Auch viele Cloud-Anbieter wie z.B. Microsoft und Amazon nehmen aktuell Wartungsarbeiten in Ihrer Infrastruktur vor, die noch mindestens bis Mitte/Ende kommender Woche andauern werden.

Ein Artikel bringt es auf den Punkt “Alle unsere moderne Technik ist kaputt” und zitiert am Ende Google-Mitarbeiter, die weitere Änderungen und Anpassungen in Aussicht stellen, denn “Spectre” bzw. ähnliche Probleme sind schwer zu fixen.

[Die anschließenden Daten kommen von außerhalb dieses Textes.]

(** The estimate of a swap's return; [FEE_DIVISOR - total_fee] is a [u32]
    subtraction, the rest is decimal arithmetic. *)
Definition estimate_return (D : Type) `{BigDecimal D}
    (p : PoolInfo) (ti : TokenIn) (amount_in : N) (to : TokenOut) : outcome Error N :=
  if in_index ti =? out_index to then Err SwapSameToken
  else
    let? in_amount := amount p (in_index ti) in
    let? out_amount := amount p (out_index to) in
    let in_balance : D := bd_of_N in_amount in
    let out_balance : D := bd_of_N out_amount in
    let amount_in : D := bd_of_N amount_in in
    if bd_leb in_balance bd_zero || bd_leb out_balance bd_zero || bd_leb amount_in bd_zero
    then Err ZeroAmount
    else
      let? fee := expect (checked_sub FEE_DIVISOR (total_fee (bare p))) in
      let amount_with_fee := bd_mul amount_in (bd_of_N fee) in
      let? result :=
        bd_quot (bd_mul amount_with_fee out_balance)
                (bd_add (bd_mul (bd_of_N FEE_DIVISOR) in_balance) amount_with_fee) in
      ok_or Overflow (bd_to_u128 result).

(** ** pool_info.rs: the list of all pools *)
Record PoolInfoList := mkPoolInfoList {
  pools_list : list PoolInfo;
  by_id : gmap N PoolInfo;
}.

Definition by_id_of (src_list : list PoolInfo) : gmap N PoolInfo :=
  foldl (fun m p => <[id p := p]> m) ∅ src_list.
(** [Preview<M>]; [input_value] is the yocto amount its [M] converts into. *)
Record Preview : Type := mkPreview {
  pv_gas_price : N;
  pv_input_value : N;
  pv_token : TokenAccount;
  pv_depth : N;
  pv_output_value : N;
  pv_gain : N;
}.

Definition Preview_new {E} (gas_price input_value : N) (token : TokenAccount)
    (depth output_value : N) : outcome E Preview :=
  let? g := gain gas_price depth input_value output_value in
  Ok (mkPreview gas_price input_value token depth output_value g).

Record PreviewList : Type := mkPreviewList {
  pl_input_value : N;
  pl_list : list Preview;
  pl_total_gain : N;
}.

Definition PreviewList_new {E} (input_value : N) (previews : list Preview)
    : outcome E (option PreviewList) :=
  let? total_gain := checked_u128 (sumN (map pv_gain previews)) in
  Ok (Some (mkPreviewList input_value previews total_gain)).

(** ** arbitrage: sending one candidate *)
Definition swap_each (D : Type) `{BigDecimal D} {P} (is_mainnet : bool) (w : Wallet)
    (preview : Preview) (path : TokenPath) : prog P unit :=
  let arg := mkSwapArg (pv_input_value preview)
               (saturating_sub (pv_output_value preview) (pv_gain preview)) in
  let! r := run_swap D is_mainnet w path arg in
  let! _ := wait_for_success r.1 in
  lift (Ok tt).

(** ** Lemmas on the built actions *)
Section build.
Context {T : Type} `{TokenPairLike T}.

Lemma build_actions_from_length first last arg path : forall v acts out,
  build_actions_from first last arg v path = Ok (acts, out) -> length acts = length path.
Proof.
  induction path as [|tp path IH]; intros v acts out E; cbn [build_actions_from] in E; inv_ok.
  - done.
  - destruct a2 as [acts out']. cbn. f_equal. eauto.
Qed.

Bleiben Sie bitte aktuell und spielen Sie auf allen Ihren Geräten die von den Herstellern angebotenen Patches ein. Wer seinen Server prüfen möchte, findet ein Testskript auf Github.

2 Kommentare;

  1. Ralf Erding - 13. Januar 2018 von 13:47

    Zitat: “Accounts von SpaceHost-Kunden sind damit bereits immun gegen die bisher bekannten Angriffsvektoren von Meltdown und Spectre.”

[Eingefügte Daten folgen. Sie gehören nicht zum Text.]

(* ===== verification/Rounding.v ===== *)
(** * Rounding: accumulated relative errors

    A division of decimals has a relative error of at most 10^-99.  [near n a b]
    says that two positive numbers differ by at most [n] such errors, as a
    factor; it composes along products, quotients and sums, so that a chain of
    operations is bounded by counting its divisions. *)

From Stdlib Require Import QArith Qabs Lqa.
From S2P Require Import Prelude BigDecimal Units.
Local Open Scope Q_scope.

#[export] Instance Qeq_default : DefaultRelation Qeq := {}.

(** One step of error: [1 - 10^-99]. *)
Definition grain : Q := 1 - / inject_Z (10 ^ 99).
Fixpoint grains (n : nat) : Q := match n with O => 1 | S n => grain * grains n end.

Definition near (n : nat) (a b : Q) : Prop :=
  0 < a /\ 0 < b /\ a * grains n <= b /\ b * grains n <= a.

Lemma grain_bounds : 0 < grain /\ grain < 1.
Proof. split; vm_compute; reflexivity. Qed.

Lemma grains_bounds n : 0 < grains n /\ grains n <= 1.
Proof.
  destruct grain_bounds as [Hg Hg1]. induction n as [|n [IH IH1]]; cbn [grains]; [split; lra|].
  split; [by apply Qmult_lt_0_compat|]. setoid_replace 1 with (1 * 1) by ring.
  apply Qmult_le_compat_nonneg; split; try lra.
Qed.

Lemma grains_add n m : grains (n + m) == grains n * grains m.
Proof. induction n as [|n IH]; cbn [grains Nat.add]; [ring|]. rewrite IH. ring. Qed.

Lemma grains_mono n m : (n <= m)%nat -> grains m <= grains n.
Proof.
  intros Hle. replace m with ((m - n) + n)%nat by lia. rewrite grains_add.
  destruct (grains_bounds (m - n)) as [H0 H1], (grains_bounds n) as [H2 _].
  setoid_replace (grains n) with (1 * grains n) at 2 by ring. apply Qmult_le_compat_r; lra.
Qed.

#[global] Instance near_proper n : Proper (Qeq ==> Qeq ==> iff) (near n).
Proof. intros a a' Ha b b' Hb. unfold near. by rewrite Ha, Hb. Qed.

Lemma near_refl a : 0 < a -> near 0 a a.
Proof. intros Ha. unfold near. cbn. repeat split; lra. Qed.

Lemma near_sym n a b : near n a b -> near n b a.
Proof. unfold near. tauto. Qed.

Lemma near_weaken n m a b : (n <= m)%nat -> near n a b -> near m a b.
Proof.
  intros Hle (Ha & Hb & Hab & Hba). pose proof (grains_mono n m Hle) as Hg.
  repeat split; [done|done| |].
  - eapply Qle_trans; [|exact Hab]. rewrite !(Qmult_comm a). apply Qmult_le_compat_r; lra.
  - eapply Qle_trans; [|exact Hba]. rewrite !(Qmult_comm b). apply Qmult_le_compat_r; lra.
Qed.

Lemma near_mul n m a b c d : near n a b -> near m c d -> near (n + m) (a * c) (b * d).
Proof.
  intros (Ha & Hb & Hab & Hba) (Hc & Hd & Hcd & Hdc).
  destruct (grains_bounds n) as [Gn _], (grains_bounds m) as [Gm _].
  repeat split; [by apply Qmult_lt_0_compat|by apply Qmult_lt_0_compat| |]; rewrite grains_add.
  - setoid_replace (a * c * (grains n * grains m)) with (a * grains n * (c * grains m)) by ring.
    apply Qmult_le_compat_nonneg; split; try done; apply Qlt_le_weak, Qmult_lt_0_compat; done.
  - setoid_replace (b * d * (grains n * grains m)) with (b * grains n * (d * grains m)) by ring.
    apply Qmult_le_compat_nonneg; split; try done; apply Qlt_le_weak, Qmult_lt_0_compat; done.
Qed.

Lemma inv_le_scaled a b g : 0 < a -> 0 < b -> b * g <= a -> / a * g <= / b.
Proof.
  intros Ha Hb Hg. setoid_replace (/ b) with (1 / b) by (field; lra).
  apply Qle_shift_div_l; [done|]. setoid_replace (/ a * g * b) with (b * g / a) by (field; lra).
  apply Qle_shift_div_r; lra.
Qed.

Lemma near_inv n a b : near n a b -> near n (/ a) (/ b).
Proof.
  intros (Ha & Hb & Hab & Hba).
  repeat split; try by apply Qinv_lt_0_compat. all: by apply inv_le_scaled.
Qed.

Lemma near_div n m a b c d : near n a b -> near m c d -> near (n + m) (a / c) (b / d).
Proof. intros H1 H2. apply near_mul; [done|by apply near_inv]. Qed.

Lemma near_add n a b c d : near n a b -> near n c d -> near n (a + c) (b + d).
Proof.
  intros (Ha & Hb & Hab & Hba) (Hc & Hd & Hcd & Hdc). repeat split; lra.
Qed.

Section division.
Context {D : Type} `{BigDecimalLaws D}.

Lemma near_bd_div (a b : D) : 0 < bd_val a -> 0 < bd_val b ->
  near 1 (bd_val a / bd_val b) (bd_val (bd_div a b)).
Proof.
  intros Ha Hb. destruct (div_error_bound a b) as (e & He & Hv); [lra|].
  assert (Hq : 0 < bd_val a / bd_val b) by (apply Qlt_shift_div_l; lra).
  rewrite Hv. set (q := bd_val a / bd_val b) in *. clearbody q. unfold near.
  cbn [grains]. apply Qabs_Qle_condition in He. unfold grain.
  assert (Hu : 0 < / inject_Z (10 ^ 99)) by reflexivity.
  assert (Hu1 : / inject_Z (10 ^ 99) < 1) by reflexivity.
  set (u := / inject_Z (10 ^ 99)) in *. clearbody u.
  repeat split; [done|apply Qmult_lt_0_compat; lra| |].
  - rewrite !(Qmult_comm q). apply Qmult_le_compat_r; lra.
  - setoid_replace (q * (1 + e) * ((1 - u) * 1)) with ((1 + e) * (1 - u) * q) by ring.
    setoid_replace q with (1 * q) at 2 by ring. apply Qmult_le_compat_r; [|lra].
    assert ((1 + e) * (1 - u) <= (1 + u) * (1 - u)) by (apply Qmult_le_compat_r; lra).
    assert (0 <= u * u) by (apply Qmult_le_0_compat; lra). lra.
Qed.

(** A division of inputs that carry errors of their own. *)
Lemma near_quotient n m x y (a b : D) :
  near n x (bd_val a) -> near m y (bd_val b) -> near (S (n + m)) (x / y) (bd_val (bd_div a b)).
Proof.
  intros Hx Hy.
  assert (Hd : near 1 (bd_val a / bd_val b) (bd_val (bd_div a b)))
    by (apply near_bd_div; [apply Hx|apply Hy]).
  pose proof (near_div _ _ _ _ _ _ Hx Hy) as (H0' & H1 & H2 & H3).
  destruct Hd as (_ & H4 & H5 & H6).
  destruct (grains_bounds (n + m)) as [Gn _], (grains_bounds 1) as [G1 _].
  replace (S (n + m)) with (n + m + 1)%nat by lia.
  repeat split; [done|done| |]; rewrite grains_add.
  - eapply Qle_trans; [|exact H5].
    setoid_replace (x / y * (grains (n + m) * grains 1)) with (x / y * grains (n + m) * grains 1) by ring.
    apply Qmult_le_compat_r; lra.
  - eapply Qle_trans; [|exact H3].
    setoid_replace (bd_val (bd_div a b) * (grains (n + m) * grains 1))
      with (bd_val (bd_div a b) * grains 1 * grains (n + m)) by ring.
    apply Qmult_le_compat_r; lra.
Qed.
End division.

    Was für ein Blödsinn hier steht. Wenn man ein Bericht darüber schreibt sollte man sich auch anständig informieren. Ich bezweifel stark, dass Sie bereits patches gegen Spectre integrieren konnten. Da sind Sie eindeutig vielen anderen Providern weit voraus. Ich überlege sogar, Sie deswegen abmahnen zu lassen.

    Gegen Spectre wird es vermutlich so schnell kein Allheilmittel geben. Erst mit neuen Prozessoren kann das Problem komplett beseitigt werden.

    Antworten
    • SpaceHost - Technik - 13. Januar 2018 von 21:03

      Hallo Ralf,
      wie erwähnt und zitiert, sind die zum Zeitpunkt des Erstellens dieses Artikels die bekannten Spectre-Angriffe durch z.B. Kernel-Updates mitigiert worden. Da wir CentOs einsetzen und diese zeitnah Patches direkt von RHEL übernehmen, sind die Szenarien im Detail in CVE-2017-5753 (variant #1/Spectre), CVE-2017-5715 (variant #2/Spectre) und CVE-2017-5754 (variant #3/Meltdown) beschrieben. Es gibt dafür übrigens auch ein Skript, das man auf seinem eigenen Server ausführen kann und das die Verwundbarkeit für die 3 CVE testet: https://github.com/speed47/spectre-meltdown-checker

      In der Tat wird Spectre wohl erst mit einer neuen Prozessor-Architektur endgültig verschwinden. Wir werden Patches für zukünftig bekannt werdende Angriffe natürlich ebenfalls zeitnah einspielen.